Major changes to NHS dental contracts came into force in Wales on April 1. The former Welsh Government believed the previous “unit of dental activity” model incentivised treatments over prevention and limited access for new patients.

The new model places a greater focus on prevention and aims to improve access for patients but it has proved contentious with a small number of dental practices handing back NHS contracts and offering private care only.

Swansea Bay University Health Board members were given an update at a meeting about how things were going and there were concerns about letters sent to patients by practices encouraging them to sign up to private plans.

Independent board member Reena Owen said a practice near where she lived had handed back its NHS contract and she was worried patients would have to travel some distance to a new one or feel they’d have to pay for private treatment.

“I did see a letter that somebody had received from the practice that frankly didn’t really explain that NHS services would be available still to them,” she said. “The fact was they were asking people to sign up to a paid arrangement per month.”

Craige Wilson, interim director for primary and community care, said he was aware of this. He said: “We have actually had to take action against some of the practices in terms of the communication they have actually put out to their patients encouraging them onto private plans rather than giving them that [NHS] information.”

Under the new system unregistered patients need to sign up to a dental access portal – unless it’s an emergency – rather than ringing around individual dental practices. They are then allocated a practice by their health board. Patients already registered at an NHS dental practice should liaise with that practice for routine and emergency appointments.

Mr Wilson said the contract reforms were the biggest change to NHS dentistry in 20 years and around 18,000 patients in Swansea and Neath Port Talbot had signed up to the dental access portal. Many of them had been allocated a practice leaving a waiting list of 4,000 to 4,500. “I think the biggest concern is going to be: ‘Will we run out of patients?’” he said, adding that measures were being looked at to better publicise the portal.
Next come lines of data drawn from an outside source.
(** One step of the program whose run is described by hypothesis [H]: either
    the call raised and the run is over, or it was answered and the run goes
    on with the continuation. *)
Ltac step_as H x :=
  cbn [bind mbind prog_bind call column negb] in H; unfold call in H;
  lazymatch type of H with
  | run _ (Vis _ _) _ = _ =>
      let e := fresh "e" in
      let w1 := fresh "w" in
      let tr1 := fresh "tr" in
      apply run_Vis_inv in H as [(e & -> & ->)|(x & w1 & tr1 & H & ->)]
  | run _ (Throw _) _ = _ => cbn [run] in H; injection H as <- <- <-
  | run _ (Ret _) _ = _ => cbn [run] in H; injection H as <- <- <-
  end.

Ltac step_in H := let x := fresh "x" in step_as H x.

(** C5. When the held-out test accuracy that the run computed (the answer of
    its second [pipe.score] call) is below [MIN_ACCURACY] = 0.98, the run
    makes no call that writes to the disk (neither [mkdir] nor [joblib.dump]),
    it ends in an exception, and, every call having been answered, that
    exception is [SystemExit(1)] raised right after the error message of the
    gate was logged (the specification's [AccuracyGateError]). *)
Theorem accuracy_gate_blocks_artifact {Model W : Type}
    (h : handler (trainE Model) W) (w w' : W)
    (res : result unit) (tr : list (entry (trainE Model))) (acc : Q) :
  run h train.main w = (res, w', tr) ->
  test_accuracy tr = Some acc ->
  (acc < MIN_ACCURACY)%Q ->
  existsb is_write tr = false
  /\ (exists e, res = Raise e)
  /\ (forallb answered tr = true ->
      res = Raise (SystemExit 1)
      /\ last tr = Some (Called (Log ERROR GATE_MESSAGE) (Ok tt))).
Proof.
  intros H Hacc Hlt. unfold train.main in H.
  step_in H; [discriminate Hacc|].
  destruct x.
  2:{ do 2 (step_in H; [discriminate Hacc|]). step_in H. discriminate Hacc. }
  do 2 (step_in H; [discriminate Hacc|]).
  destruct x0 as [|r0 ds]; [step_in H; discriminate Hacc|].
  do 3 (step_in H; [discriminate Hacc|]).
  destruct x2 as [[[train_x test_x] train_y] test_y].
  do 4 (step_in H; [discriminate Hacc|]).
  injection Hacc as ->.
  apply Qlt_bool_true in Hlt.
  do 5 (step_in H;
        [split; [reflexivity|split; [eauto|intros Hall; discriminate Hall]]|]).
  rewrite Hlt in H.
  step_in H;
    [split; [reflexivity|split; [eauto|intros Hall; discriminate Hall]]|].
  step_in H.
  repeat match goal with u : unit |- _ => destruct u end.
  split; [reflexivity|]. split; [eauto|]. intros _. split; reflexivity.
Qed.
Mr Wilson said the changes hadn’t been “universally accepted by certain parts of the dental hierarchy” and some patients who’d been allocated places via the new portal hadn’t taken them up.

But the early indications were, he said, that the new system “has been accepted positively” now it was in place.

The health board report said there had been four contract terminations by dental practices affecting around 13,700 patients and Mr Wilson said a cautious approach was being taken for now about recommissioning them.

However the report said a new contract had been awarded following a contract termination in 2025 which will result in a new dental practice in Neath town centre. It’s scheduled to open in early 2027.

The report added that a procurement process was also due to start for another potential NHS contract which could serve around 8,000 patients although it didn’t say where in Swansea Bay.

The British Dental Association, which represents dentists, has previously raised concerns that the contract changes were, in its view, untested,  poorly communicated with the profession and patients, and that some existing patients would have to wait longer for routine check-ups.